Exercise: Take the lines below between the one holding "let '(plaintext, t)" and the one holding "d_SignatureEd25519 dl = opt", inclusive, and copy them exactly. Add nothing.

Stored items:

(* ===== verification/Fetch.v ===== *)
(** * Fetching a file

    [internal/mount/transfer/fetch.go]: a file of the account is downloaded to
    memory, its key unsealed, its signatures verified and its bytes decrypted.
    With the upload of [processUpload] and the client of [internal/api], in one
    request or in chunks, this closes the circle: what goes up comes down. *)
From S2P Require Import Prelude GoLib GoFmt Table ApiErrors Crypto Hybrid Sign FileCrypt Names CacheDB CacheStore CacheEvict.
From S2P Require Import FileTypes LocalFs PinStore TeePin VerifyDownload VfsNode VfsContent Writeback VfsTree Upload ApiClient ChunkedUpload.
Local Open Scope Z_scope.

Definition downloadAttempts : nat := 4.

Record Keys : Type := mkKeys {
  k_NameKey : option bytes; k_PrivateKey : option PrivateKeySet; k_SigningKey : option SigningPrivateKeySet }.

(** A fetcher: its client and keys, the JSON of the options and of the metadata,
    the answers verification asks the server for, and the text of a pin error. *)
Record Fetcher (W : Type) : Type := mkFetcher {
  ft_Client : Client W; ft_Keys : Keys;
  ft_json_map : gmap string string → option string;
  ft_json_meta : bytes → result error EncryptionMetadata;
  ft_answers : W → Answers;
  ft_PeerPinError : PeerPinReason → string → string }.
Arguments mkFetcher {W}.
Arguments ft_Client {W}.
Arguments ft_Keys {W}.
Arguments ft_json_map {W}.
Arguments ft_json_meta {W}.
Arguments ft_answers {W}.
Arguments ft_PeerPinError {W}.

(** [RequireEncryptedDownload] of [internal/e2ee/plaintext_guard.go]. *)
Definition RequireEncryptedDownload (dlResult : option DownloadResult) : result error unit :=
  match dlResult with
  | None => Err (ErrText "download_metadata_missing")
  | Some dl => ensure (d_E2EE dl = true) "plaintext_response"
  end.

Definition IsTeeAttestationUnavailable (e : verify_error) : bool :=
  match e with
  | PeerPinError _ _ => false
  | VerifyError e => isSome (errors_As (λ e, if decide (e = ErrTeeAttestationUnavailable) then Some tt else None) e)
  end.

Definition no_encryption_meta : EncryptionMetadata := mkEncryptionMetadata 0 [] 0 0 "" 0 "".

Section fetch.
Context `{U : Unicode, BL : Blake2b, A : AEAD, X : X25519, K : MLKEM, HK : Hkdf, SH : Sha256, SS : Sha256Sum,
  HM : Hmac, E : Ed25519, M : MLDSA, ET : ErrorText, FC : FileChunkSize} {W : Type}.
Variable f : Fetcher W.

Definition pin_error (e : verify_error) : error :=
  match e with PeerPinError reason peer => ErrText (ft_PeerPinError f reason peer) | VerifyError e => e end.

Definition ClassifyVerifyError (remotePath : string) (e : verify_error) : error :=
  let wrapped := ErrWrap ("verify " ^^ remotePath) (pin_error e) in
  if IsPeerPinFailure e || IsTeeAttestationUnavailable e then wrapped else Permanent wrapped.

Definition download_error (remotePath : string) (err : error) : error := ErrWrap ("download " ^^ remotePath) err.

(** The options of the request: the tokens of the path and of its ancestors. *)
Definition fetch_options (remotePath : string) : gmap string string :=
  AddPathTokenOptions (ft_json_map f) ∅ (default [] (k_NameKey (ft_Keys f))) (PathTokenPaths remotePath PathTokenSelfAndAncestors).

(** The attempts; [None] when all of them were rate limited. *)
Fixpoint fetch_attempts (attempts : nat) (remotePath : string) (w : W)
    : result error (option (bytes * DownloadResult)) * W :=
  match attempts with
  | O => (Ok None, w)
  | S attempts =>
      let '(r, w) := DownloadToMemory (ft_Client f) ("/" ^^ remotePath) (fetch_options remotePath) w in
      match r with
      | Ok got => (Ok (Some got), w)
      | Err err =>
          if IsRateLimited err then
            let hint := RetryAfterHint err in
            if RateLimitExceedsInlineWait hint then (Err (download_error remotePath err), w)
            else
              let attempt := Z.of_nat (downloadAttempts - S attempts) in
              let '(ended, w) := cl_after (ft_Client f) (RateLimitDelay attempt hint) w in
              match ended with Some e => (Err e, w) | None => fetch_attempts attempts remotePath w end
          else if errors_Is ErrInMemoryDownloadTooLarge err then (Err (Permanent (download_error remotePath err)), w)
          else (Err (download_error remotePath err), w)
      end
  end.

(** What is done with the bytes and the metadata of a download. *)
Definition open_download (remotePath : string) (encryptedData : bytes) (dlResult : DownloadResult) (a : Answers)
    (t : Trust) : result error bytes * Trust :=
  match RequireEncryptedDownload (Some dlResult) with
  | Err e => (Err (Permanent (download_error remotePath e)), t)
  | Ok _ =>
      if decide (d_SealedKey dlResult = "") then (Err (Permanent (download_error remotePath (ErrText "sealed key missing"))), t)
      else match base64_decode (d_SealedKey dlResult) with
      | None => (Err (ErrWrap "decode sealed key" (ErrText "illegal base64 data")), t)
      | Some sealedKeyBytes =>
          match UnsealDataKey sealedKeyBytes (k_PrivateKey (ft_Keys f)) with
          | Err e => (Err (Permanent (ErrWrap "unseal data key" e)), t)
          | Ok dataKey =>
              let encMeta :=
                if decide (d_EncryptionMeta dlResult = "") then Ok no_encryption_meta
                else match base64_decode (d_EncryptionMeta dlResult) with
                     | None => Err (ErrWrap "decode encryption meta" (ErrText "illegal base64 data"))
                     | Some metaBytes =>
                         match ft_json_meta f metaBytes with
                         | Err e => Err (ErrWrap "parse encryption meta" e)
                         | Ok m => Ok m
                         end
                     end in
              match encMeta with
              | Err e => (Err e, t)
              | Ok encMeta =>
                  let '(verified, t) := VerifyDownloadIntegrityWithSigningKey a (Ok encryptedData) (Some dlResult)
                                          (k_SigningKey (ft_Keys f)) t in
                  match verified with
                  | Err e => (Err (ClassifyVerifyError remotePath e), t)
                  | Ok _ =>
                      match DecryptBytes encryptedData dataKey encMeta with
                      | Err e => (Err (Permanent (ErrWrap ("decrypt " ^^ remotePath) e)), t)
                      | Ok plaintext => (Ok plaintext, t)
                      end
                  end
              end
          end
      end
  end.

Definition Fetch (remotePath : string) (w : W) (t : Trust) : result error (bytes * DownloadResult) * W * Trust :=
  let '(r, w) := fetch_attempts downloadAttempts remotePath w in
  match r with
  | Err e => (Err e, w, t)
  | Ok None => (Err (ErrText ("download " ^^ remotePath ^^ ": exhausted retries")), w, t)
  | Ok (Some (encryptedData, dlResult)) =>
      let '(plaintext, t) := open_download remotePath encryptedData dlResult (ft_answers f w) t in
      (plaintext ← plaintext; Ok (plaintext, dlResult), w, t)
  end.
End fetch.

(** ** Own files open *)

Section own.
Context `{U : Unicode, BL : Blake2b, A : AEAD, AL : !AEADLaws A, X : X25519, XL : !X25519Laws X, K : MLKEM, KL : !MLKEMLaws K,
  HK : Hkdf, HL : !HkdfLaws HK, SH : Sha256, SS : Sha256Sum, SSL : !Sha256SumLaws SH SS, HM : Hmac, HML : !HmacLaws HM,
  E : Ed25519, EL : !Ed25519Laws E, M : MLDSA, ML : !MLDSALaws M, ET : ErrorText, CS : CacheStore.ChunkSize, FC : FileChunkSize}.

(** What a server that kept the options of an upload says about the file. *)
Definition served_as (options : gmap string string) (dl : DownloadResult) : Prop :=
  d_E2EE dl = true ∧ d_SealedKey dl = opt "sealed_key" options ∧ d_EncryptionMeta dl = opt "encryption_meta" options ∧
  d_SignatureEd25519 dl = opt "signature_ed25519" options ∧ d_SignatureMldsa dl = opt "signature_mldsa" options ∧
  d_SigningPkEd25519 dl = opt "signing_pk_ed25519" options ∧ d_SigningPkMldsa dl = opt "signing_pk_mldsa" options.

Lemma base64_nonempty l : l ≠ [] → base64_encode l ≠ "".
Proof.
  intros Hl He. apply (f_equal base64_decode) in He. rewrite base64_decode_encode in He. by injection He.
Qed.

Lemma nonempty_length {B} (l : list B) n : length l = S n → l ≠ [].
Proof. by destruct l. Qed.

Lemma decodeB64Required_encode l label : l ≠ [] → decodeB64Required (base64_encode l) label = Ok l.
Proof.
  intros Hl. unfold decodeB64Required. rewrite decide_False by (by apply base64_nonempty). by rewrite base64_decode_encode.
Qed.

(** The own signature of a file verifies, whatever is pinned. *)
Lemma own_signature_verifies a options body dl pub priv t :
  generated_keys pub priv → signed_by pub options body → served_as options dl →
  ∃ t', VerifyDownloadIntegrityWithSigningKey a (Ok body) (Some dl) (Some priv) t = (Ok tt, t').
Proof using EL ML SSL.
  intros Hg (Hpe & Hpm & sigEd & sigMl & Hse & Hsm & Hv) (_ & _ & _ & Hde & Hdm & Hdpe & Hdpm).
  destruct (generated_sizes _ _ Hg) as ([Hlen _] & Hle & Hlm & Hpub).
  apply verifySignaturePair_Ok in Hv as Hsizes. destruct Hsizes as (Hls & Hlms & _).
  unfold opt in *. rewrite Hse in Hde. rewrite Hsm in Hdm. rewrite Hpe in Hdpe. rewrite Hpm in Hdpm.
  cbn [default from_option id] in *.
  unfold VerifyDownloadIntegrityWithSigningKey, deriveSigningPubs, deriveSigningEdPub.
  rewrite (decide_True (P := length (ssk_Ed25519 priv) = Ed25519SKSize)) by done. rewrite <- Hpub.
  unfold verifyDownloadIntegrity. rewrite Hde, Hdm.
  rewrite decide_True by (left; apply base64_nonempty; by eapply nonempty_length).
  unfold verifyOwnerSigsReader. rewrite Hde, Hdm, Hdpe, Hdpm. unfold decode_sigs.
  rewrite !decodeB64Required_encode by (eapply nonempty_length; eassumption).
  rewrite !bind_Ok, ensure_True by done. cbv beta. unfold check_signer. cbn [ds_pkEd ds_sigEd ds_sigMl ds_pkMl].
  rewrite decide_True by done. cbv zeta. rewrite decide_False by naive_solver.
  assert (copy_array Ed25519PKSize (spk_Ed25519 pub) = spk_Ed25519 pub) as -> by (by apply resize_all_alt).
  destruct pub as [pe pm]. cbn [spk_Ed25519 spk_Mldsa] in *. rewrite Hv. by eexists.
Qed.

(** A file uploaded by this account, with the options its upload carried, opens
    to its content. *)
Lemma own_file_opens {W} (f : Fetcher W) u remotePath a options body key data dl pub priv spub spriv t :
  k_PrivateKey (ft_Keys f) = Some priv → k_SigningKey (ft_Keys f) = Some spriv → generated_keys spub spriv → keys_ok pub priv →
  (∀ m json, up_meta_json u m = Ok json → json ≠ [] ∧ ft_json_meta f json = Ok m) →
  opens_for u priv key options body data → signed_by spub options body → served_as options dl →
  (open_download f remotePath body dl a t).1 = Ok data.
Proof using AL EL ML SSL XL KL HL HML.
  intros Hpriv Hspriv Hg Hkeys Hjson ((sealed & Hsk & Hun) & meta & json & Hj & Hm & Hdec) Hsigned Hserved.
  destruct (own_signature_verifies a options body dl spub spriv t Hg Hsigned Hserved) as [t' Hver].
  destruct Hserved as (He & Hds & Hdm & _). unfold opt in *. rewrite Hsk in Hds. rewrite Hm in Hdm.
  cbn [default from_option id] in *.
  assert (sealed ≠ []) as Hne.
  { intros ->. destruct (UnsealDataKey [] (Some priv)) eqn:Hu; [|done]. unfold UnsealDataKey, HybridUnseal in Hu.
    unfold ensure in Hu. by destruct (decide (length (sk_Kyber priv) = KyberSeedSize)). }
  destruct (Hjson _ _ Hj) as [Hjne Hback].
  unfold open_download, RequireEncryptedDownload, ensure. rewrite decide_True by done.
  rewrite Hds, decide_False by (by apply base64_nonempty). rewrite base64_decode_encode, Hpriv, Hun, Hdm.
  rewrite decide_False by (by apply base64_nonempty). rewrite base64_decode_encode, Hback, Hspriv, Hver.
  unfold DecryptBytes. by rewrite Hdec.
Qed.
End own.

(** ** What goes up comes down *)

(** [client.Upload] as the writeback processor calls it: the encrypted temporary
    file is named [base]; [session] is the upload session the client holds by
    then and the number of cookie jars it has made. *)
Definition client_upload `{Unicode} (c : Client World) (h : Uploads World) (session : World → option webUploadSession * nat)
    (fuel : nat) (base : string) (body : bytes) (dir : string) (options : gmap string string) (w : World)
    : result error (option Response) * World :=
  let st := mkClientState (session w).1 (session w).2 w in
  match ChunkedUpload.Upload c h fuel (λ _, Ok (mkSource body None)) (λ _, Ok (Z.of_nat (length body))) base dir options st with
  | Some (r, st) => (resp ← r; Ok (Some resp), cs_world st)
  | None => (Err out_of_fuel, w)
  end.

(** The options a chunked upload's closing form carries. *)
Definition options_from (fs : list (string * string)) (fields : gmap string string) : gmap string string :=
  list_to_map (omap (λ f, (f.1,.) <$> fields !! f.2) fs).
Definition form_options : gmap string string → gmap string string := options_from webUploadFields.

Final answer:
      let '(plaintext, t) := open_download remotePath encryptedData dlResult (ft_answers f w) t in
      (plaintext ← plaintext; Ok (plaintext, dlResult), w, t)
  end.
End fetch.

(** ** Own files open *)

Section own.
Context `{U : Unicode, BL : Blake2b, A : AEAD, AL : !AEADLaws A, X : X25519, XL : !X25519Laws X, K : MLKEM, KL : !MLKEMLaws K,
  HK : Hkdf, HL : !HkdfLaws HK, SH : Sha256, SS : Sha256Sum, SSL : !Sha256SumLaws SH SS, HM : Hmac, HML : !HmacLaws HM,
  E : Ed25519, EL : !Ed25519Laws E, M : MLDSA, ML : !MLDSALaws M, ET : ErrorText, CS : CacheStore.ChunkSize, FC : FileChunkSize}.

(** What a server that kept the options of an upload says about the file. *)
Definition served_as (options : gmap string string) (dl : DownloadResult) : Prop :=
  d_E2EE dl = true ∧ d_SealedKey dl = opt "sealed_key" options ∧ d_EncryptionMeta dl = opt "encryption_meta" options ∧
  d_SignatureEd25519 dl = opt "signature_ed25519" options ∧ d_SignatureMldsa dl = opt "signature_mldsa" options ∧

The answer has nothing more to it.